(Photo: AP)

The Securities and Exchange Commission slapped Merrill Lynch with a $13 million civil penalty over anti-money laundering failures and for not filing suspicious activity reports.

In its late December complaint, the SEC states that from at least 2011 to 2015, Merrill Lynch had anti-money laundering policies and procedures “that were not reasonably designed to account for the additional risk associated with the additional services offered by certain of its retail brokerage accounts.”

During the relevant period, the complaint states, “over $2 trillion in transactions not including the purchase or sale of securities moved through Merrill Lynch brokerage accounts via cash deposits, wires, journal-entry transfers, check writing, ATM withdrawals, cash advances and ACH transfers.”
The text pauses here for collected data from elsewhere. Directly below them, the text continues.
(** [create_checkpoint(id); let r = body; match r { Ok => discard, Err => revert }; r] *)
Definition under_checkpoint (id : N) (body : topM ()) : topM () := λ s0,
  let (_, s1) := tl_create_checkpoint id s0 in
  let (result, s2) := body s1 in
  match result with
  | Ok _ => tl_discard_checkpoint id s2
  | Err err => let (r, s3) := tl_revert_to_checkpoint id s2 in (_ ← r; Err err, s3)
  | Panic => (Panic, s2)
  end.

(** * Reading and writing items *)

Section TopLevelState.
Context `{Crypto} `{Primitives} `{ChainTimeInfo}.
Context (env : TopEnv).

Definition account (a : Address) : topM (option Account) :=
  on_top tc_account set_account (with_trie_error (wb_get a (te_db_account env))).

Definition regular_account_by_address (a : Address) : topM (option RegularAccount) :=
  on_top tc_regular_account set_regular_account
    (with_trie_error
       (wb_get (RegularAccountAddress_from_address a) (te_db_regular_account env))).

Definition metadata : topM (option Metadata) :=
  on_top tc_metadata set_metadata (with_trie_error (wb_get MetadataAddress_new (te_db_metadata env))).

Definition shard (shard_id : ShardId) : topM (option Shard) :=
  on_top tc_shard set_shard (with_trie_error (wb_get (ShardAddress_new shard_id) (te_db_shard env))).

Definition text (key : H256) : topM (option Text) :=
  on_top tc_text set_text (with_trie_error (wb_get key (te_db_text env))).

Definition action_data (key : H256) : topM (option ActionData) :=
  on_top tc_action_data set_action_data (with_trie_error (wb_get key (te_db_action_data env))).

(** [get_account_mut] and its companions, with the body that uses the reference. *)
Definition with_account_mut {B : Type} (a : Address) (f : stM Account StateError.t B) : topM B :=
  on_top tc_account set_account
    (wb_with_mut StateError.Trie Account_default a (te_db_account env) f).

Definition with_regular_account_mut {B : Type} (public : Public)
    (f : stM RegularAccount StateError.t B) : topM B :=
  on_top tc_regular_account set_regular_account
    (wb_with_mut StateError.Trie RegularAccount_default (RegularAccountAddress_new public)
       (te_db_regular_account env) f).

Definition with_metadata_mut {B : Type} (f : stM Metadata StateError.t B) : topM B :=
  on_top tc_metadata set_metadata
    (wb_with_mut StateError.Trie Metadata_default MetadataAddress_new (te_db_metadata env) f).
(* ===== verification/TopPay.v ===== *)
(** What a payment does to the accounts: fee, sequence number and balances, for
    [Action::Pay] through [TopLevelState::apply]. *)

From stdpp Require Import base gmap list numbers.
From S2P Require Import Prelude Types Crypto Vm TxHash StateCache StateItems ShardState TopState.

Local Open Scope N_scope.

(** The balance and the sequence number an account shows. *)
Definition bal (v : TopView) (a : Address) : N :=
  match tv_account v a with Some x => acc_balance x | None => 0 end.
Definition sq (v : TopView) (a : Address) : N :=
  match tv_account v a with Some x => acc_seq x | None => 0 end.

(** [f] with the value at one address changed. *)
Definition upd (a : Address) (n : N) (f : Address → N) : Address → N :=
  λ b, if decide (b = a) then n else f b.

(** The view shows the balances [fb] and the sequence numbers [fs]. *)
Definition shows (v : TopView) (fb fs : Address → N) : Prop :=
  ∀ a, bal v a = fb a ∧ sq v a = fs a.

Section Payments.
Context `{Crypto} `{Primitives} `{ChainTimeInfo}.
Context (env : TopEnv).
Implicit Types (s : TopLevel) (v : TopView).

Local Abbreviation tsnap s v ws := (top_snap env (tl_top_cache s) v ws).

(** Whom a signer's transactions are charged to. *)
Definition payer_of (v : TopView) (signer : Public) : Address :=
  match tv_regular_account v (RegularAccountAddress_new signer) with
  | Some x =>
      if RegularAccount_is_null x then public_to_address signer
      else public_to_address (ra_owner_public x)
  | None => public_to_address signer
  end.

Lemma account_ok a s v ws o s' :
  tsnap s v ws → account env a s = (Ok o, s') → tsnap s' v ws ∧ o = tv_account v a.
Proof.
  intros (Hs1 & Hs) Hm. unfold account, on_top, with_trie_error in Hm.
  pose proof (snapshots_get _ _ _ _ a Hs1) as Hg.
  destruct (wb_get _ _ _) as [[x|e|] c]; simplify_eq/=. destruct Hg as [-> Hs1']. by split; [split|].
Qed.

Lemma regular_account_ok a s v ws o s' :
  tsnap s v ws → regular_account_by_address env a s = (Ok o, s') →
  tsnap s' v ws ∧ o = tv_regular_account v (RegularAccountAddress_from_address a).
Proof.
  intros (Hs1 & Hs2 & ? & ? & ? & ?) Hm. unfold regular_account_by_address, on_top, with_trie_error in Hm.
  pose proof (snapshots_get _ _ _ _ (RegularAccountAddress_from_address a) Hs2) as Hg.
  destruct (wb_get _ _ _) as [[x|e|] c]; simplify_eq/=. destruct Hg as [-> Hs2'].
  split; [|done]. by split_and!.
Qed.

Lemma regular_exists_ok a s v ws b s' :
  tsnap s v ws → regular_account_exists_and_not_null_by_address env a s = (Ok b, s') →
  tsnap s' v ws ∧
  b = match tv_regular_account v (RegularAccountAddress_from_address a) with
      | Some x => negb (RegularAccount_is_null x)
      | None => false
      end.
Proof.
  intros Hs Hm. apply st_bind_Ok in Hm as (o & s1 & Hm & Hr).
  apply (regular_account_ok _ _ _ _ _ _ Hs) in Hm as [Hs1 ->].
  unfold mret, stM_ret in Hr. by simplify_eq.
Qed.

(** A change of one account through its reference. *)
Lemma with_account_mut_ok {B} a (f : stM Account StateError.t B) s v ws b s' :
  tsnap s v ws → with_account_mut env a f s = (Ok b, s') →
  let x := default Account_default (tv_account v a) in
  (f x).1 = Ok b ∧
  ∃ v', tsnap s' v' ws ∧ tv_account v' = set_view a (Some (f x).2) (tv_account v) ∧
        tv_regular_account v' = tv_regular_account v.
Proof.
  intros (Hs1 & Hs) Hm. unfold with_account_mut, on_top in Hm.
  destruct (snapshots_with_mut _ StateError.Trie Account_default a f _ _ _ Hs1)
    as [(e & _ & Hf)|[[_ Hf]|[Hr Hs1']]]; [by rewrite Hf in Hm..|].
  destruct (wb_with_mut _ _ _ _ _ _) as [r c]. simplify_eq/=. split; [done|].
  exists {| tv_account := set_view a (Some (f (default Account_default (tv_account v a))).2)
                            (tv_account v);
            tv_regular_account := tv_regular_account v; tv_metadata := tv_metadata v;
            tv_shard := tv_shard v; tv_text := tv_text v; tv_action_data := tv_action_data v |}.
  by split.
Qed.

Lemma default_bal v a : acc_balance (default Account_default (tv_account v a)) = bal v a.
Proof. unfold bal. by destruct (tv_account v a). Qed.

Lemma default_sq v a : acc_seq (default Account_default (tv_account v a)) = sq v a.
Proof. unfold sq. by destruct (tv_account v a). Qed.

Lemma shows_set v v' a x fb fs :
  shows v fb fs → tv_account v' = set_view a (Some x) (tv_account v) →
  shows v' (upd a (acc_balance x) fb) (upd a (acc_seq x) fs).
Proof.
  intros Hv Hv' b. unfold bal, sq, upd. rewrite Hv'. destruct (decide (b = a)) as [->|].
  - by rewrite set_view_eq.
  - rewrite set_view_ne by done. apply Hv.
Qed.

Lemma shows_ext v fb fs fb' fs' :
  shows v fb fs → (∀ a, fb a = fb' a) → (∀ a, fs a = fs' a) → shows v fb' fs'.
Proof. intros Hv Hb Hs a. rewrite <- Hb, <- Hs. apply Hv. Qed.

Lemma upd_same a f : ∀ b, upd a (f a) f b = f b.
Proof. intros b. unfold upd. by destruct (decide (b = a)) as [->|]. Qed.

Lemma balance_ok a s v ws n s' :
  tsnap s v ws → balance env a s = (Ok n, s') → tsnap s' v ws ∧ n = bal v a.
Proof.
  intros Hs Hm. apply st_bind_Ok in Hm as (o & s1 & Hm & Hr).
  apply (account_ok _ _ _ _ _ _ Hs) in Hm as [Hs1 ->]. unfold mret, stM_ret in Hr. by simplify_eq.
Qed.

Lemma seq_ok a s v ws n s' :
  tsnap s v ws → seq env a s = (Ok n, s') → tsnap s' v ws ∧ n = sq v a.
Proof.
  intros Hs Hm. apply st_bind_Ok in Hm as (o & s1 & Hm & Hr).
  apply (account_ok _ _ _ _ _ _ Hs) in Hm as [Hs1 ->]. unfold mret, stM_ret in Hr. by simplify_eq.
Qed.

(** The four steps of a payment. *)
Lemma inc_seq_ok a s v ws fb fs u s' :
  tsnap s v ws → shows v fb fs → inc_seq env a s = (Ok u, s') →
  ∃ v', tsnap s' v' ws ∧ shows v' fb (upd a (u64_add (fs a) 1) fs) ∧
        tv_regular_account v' = tv_regular_account v.
Proof.
  intros Hs Hv Hm. apply (with_account_mut_ok _ _ _ _ _ _ _ Hs) in Hm as (_ & v' & Hs' & Ha & Hr).
  exists v'. split_and!; [done| |done]. eapply shows_set in Ha; [|exact Hv].
  eapply shows_ext; [exact Ha| |].
  - intros b. simpl. rewrite default_bal. destruct (Hv a) as [-> _]. apply upd_same.
  - intros b. simpl. rewrite default_sq. by destruct (Hv a) as [_ ->].
Qed.

Lemma sub_balance_ok a n s v ws fb fs u s' :
  tsnap s v ws → shows v fb fs → (∀ a, fb a < u64_size) → sub_balance env a n s = (Ok u, s') →
  n ≤ fb a ∧
  ∃ v', tsnap s' v' ws ∧ shows v' (upd a (fb a - n) fb) fs ∧
        tv_regular_account v' = tv_regular_account v.
Proof.
  intros Hs Hv Hlt Hm. unfold sub_balance in Hm. destruct (N.eqb_spec n 0) as [->|Hn].
  { unfold mret, stM_ret in Hm. simplify_eq. split; [lia|]. exists v. split_and!; [done| |done].
    eapply shows_ext; [exact Hv| |done]. intros b. by rewrite N.sub_0_r, upd_same. }
  apply st_bind_Ok in Hm as (m & s1 & Hm1 & Hm). apply (balance_ok _ _ _ _ _ _ Hs) in Hm1 as [Hs1 ->].
  destruct (Hv a) as [Hba Hsa]. rewrite Hba in Hm. destruct (N.ltb_spec (fb a) n); [done|].
  split; [done|]. apply (with_account_mut_ok _ _ _ _ _ _ _ Hs1) in Hm as (_ & v' & Hs' & Ha & Hr).
  unfold sub_balance_account in Ha. rewrite default_bal, Hba in Ha.
  rewrite (proj2 (N.leb_le _ _)) in Ha by done. cbn [negb snd] in Ha.
  exists v'. split_and!; [done| |done]. eapply shows_set in Ha; [|exact Hv].
  eapply shows_ext; [exact Ha| |]; cbn [acc_balance acc_seq].
  - intros b. by rewrite u64_sub_le by auto.
  - intros b. rewrite default_sq, Hsa. apply upd_same.
Qed.

Lemma add_balance_ok a n s v ws fb fs u s' :
  tsnap s v ws → shows v fb fs → fb a + n < u64_size → add_balance env a n s = (Ok u, s') →
  ∃ v', tsnap s' v' ws ∧ shows v' (upd a (fb a + n) fb) fs.
Proof.
  intros Hs Hv Hlt Hm. unfold add_balance in Hm. destruct (N.eqb_spec n 0) as [->|Hn]; cbn [negb] in Hm.
  { unfold mret, stM_ret in Hm. simplify_eq. exists v. split; [done|].
    eapply shows_ext; [exact Hv| |done]. intros b. by rewrite N.add_0_r, upd_same. }
  apply (with_account_mut_ok _ _ _ _ _ _ _ Hs) in Hm as (_ & v' & Hs' & Ha & _).
  exists v'. split; [done|]. eapply shows_set in Ha; [|exact Hv]. destruct (Hv a) as [Hba Hsa].
  eapply shows_ext; [exact Ha| |]; cbn [modify_st snd add_balance_account acc_balance acc_seq].
  - intros b. rewrite default_bal, Hba. unfold u64_add. by rewrite N.mod_small.
  - intros b. rewrite default_sq, Hsa. apply upd_same.
Qed.

(** Reading the owner through the reference of a regular account leaves the view. *)
Lemma owner_read_ok p x s v ws o s' :
  tsnap s v ws → tv_regular_account v (RegularAccountAddress_new p) = Some x →
  with_regular_account_mut env p (x ← get_st; mret (ra_owner_public x)) s = (Ok o, s') →
  o = ra_owner_public x ∧
  ∃ v', tsnap s' v' ws ∧ tv_account v' = tv_account v ∧
        ∀ a, tv_regular_account v' a = tv_regular_account v a.
Proof.
  intros (Hs1 & Hs2 & Hs3 & Hs4 & Hs5 & Hs6) Hx Hm. unfold with_regular_account_mut, on_top in Hm.
  destruct (snapshots_with_mut _ StateError.Trie RegularAccount_default
    (RegularAccountAddress_new p) (x ← get_st; mret (ra_owner_public x)) _ _ _ Hs2)
    as [(e & _ & Hf)|[[_ Hf]|[Hr Hs2']]]; [by rewrite Hf in Hm..|].
  destruct (wb_with_mut _ _ _ _ _ _) as [r c]. rewrite Hx in Hr, Hs2'. simplify_eq/=.
  split; [done|].
  exists {| tv_account := tv_account v;
            tv_regular_account := set_view (RegularAccountAddress_new p) (Some x)
                                    (tv_regular_account v);
            tv_metadata := tv_metadata v; tv_shard := tv_shard v; tv_text := tv_text v;
            tv_action_data := tv_action_data v |}.
  split_and!; try done. intros a. simpl. unfold set_view.
  by destruct (decide _) as [->|].
Qed.

Lemma find_fee_payer_ok tx signer s v ws fb fs p s' :
  tsnap s v ws → shows v fb fs → find_fee_payer env tx signer s = (Ok p, s') →
  p = payer_of v signer ∧
  ∃ v', tsnap s' v' ws ∧ shows v' fb fs ∧
        ∀ a, tv_regular_account v' a = tv_regular_account v a.
Proof.
  intros Hs Hv Hm. unfold find_fee_payer in Hm. apply st_bind_Ok in Hm as (b & s1 & Hm1 & Hm).
  apply (regular_exists_ok _ _ _ _ _ _ Hs) in Hm1 as [Hs1 Hb].
  change (RegularAccountAddress_from_address (public_to_address signer)) with
    (RegularAccountAddress_new signer) in Hb. unfold payer_of.
  destruct b.
  - destruct (tv_regular_account v _) as [x|] eqn:Ex; [|done].
    apply st_bind_Ok in Hm as (o & s2 & Hm2 & Hm).
    apply (owner_read_ok _ x _ _ _ _ _ Hs1 Ex) in Hm2 as (-> & v' & Hs2 & Ha & Hreg).
    unfold mret, stM_ret in Hm. simplify_eq. symmetry in Hb. apply negb_true_iff in Hb as ->.
    split; [done|]. exists v'. split_and!; [done| |done]. unfold shows, bal, sq. rewrite Ha. exact Hv.
  - assert (p = public_to_address signer ∧ ∃ v', tsnap s' v' ws ∧ shows v' fb fs ∧
      ∀ a, tv_regular_account v' a = tv_regular_account v a) as [-> Hv'].
    { cbv zeta in Hm. apply st_bind_Ok in Hm as (? & s2 & Hm2 & Hm).
      unfold mret at 1, stM_ret in Hm. simplify_eq. split; [done|].
      destruct (is_master_key_allowed tx); cbn [negb] in Hm2.
      { unfold mret, stM_ret in Hm2. simplify_eq. by exists v. }
      apply st_bind_Ok in Hm2 as (k & s3 & Hm3 & Hm2).
      apply (with_account_mut_ok _ _ _ _ _ _ _ Hs1) in Hm3 as (_ & v' & Hs3 & Ha & Hr).
      destruct k; [done|]. unfold mret, stM_ret in Hm2. simplify_eq. exists v'.
      split_and!; [done| |by intros; rewrite Hr]. eapply shows_set in Ha; [|exact Hv]. simpl in Ha.
      eapply shows_ext; [exact Ha| |]; intros a;
        [rewrite default_bal, (proj1 (Hv _))|rewrite default_sq, (proj2 (Hv _))]; apply upd_same. }
    split; [|done]. destruct (tv_regular_account v _) as [x|]; [|done].
    symmetry in Hb. by apply negb_false_iff in Hb as ->.
Qed.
These transactions, the SEC complaint states, “presented money laundering risks, including, but not limited to, structuring currency deposits and withdrawals to avoid cash transaction reporting obligations and other risks associated with cash-intensive activities, such as laundering the proceeds of illegal activity.”

Merrill also did not apply its Mantas automated transaction monitoring system to certain accounts from approximately 2006 through approximately May 2015.

These accounts included:

  • Retirement accounts — about 4.2 million SEP, 403(b), IRA, IRA rollover, Roth IRA and other retirement accounts as of February 2015;
  • Managed accounts — about 228,0001 retail brokerage accounts held at Merrill Lynch as of February 2015 under the discretionary management of a Merrill Lynch registered representative or Merrill Lynch-approved outside investment adviser; and
  • Securities-based loan accounts — about 421,000 active retail brokerage accounts as of February 2015 that held securities-based loans, and brokerage accounts pledged as security for those loans.

According to the complaint, these accounts “engaged in a significant number of transactions, moving substantial amounts of funds to and from accounts at Merrill Lynch. From 2011 through 2013, managed accounts, securities-based loan accounts, and the accounts pledged to them engaged in approximately 12 million transactions moving approximately $105 billion to and from accounts at Merrill Lynch, via checks, ATM withdrawals, cash deposits, wires and ACH transactions.”

The complaint also cites Merrill for failing to file suspicious activity reports, which broker-dealers are required to file as set out by the Financial Crimes Enforcement Network, or FinCEN. 

Merrill Lynch said in a statement that “We continuously work to enhance and strengthen our controls. These matters are from several years ago and all the concerns raised have been fully addressed.”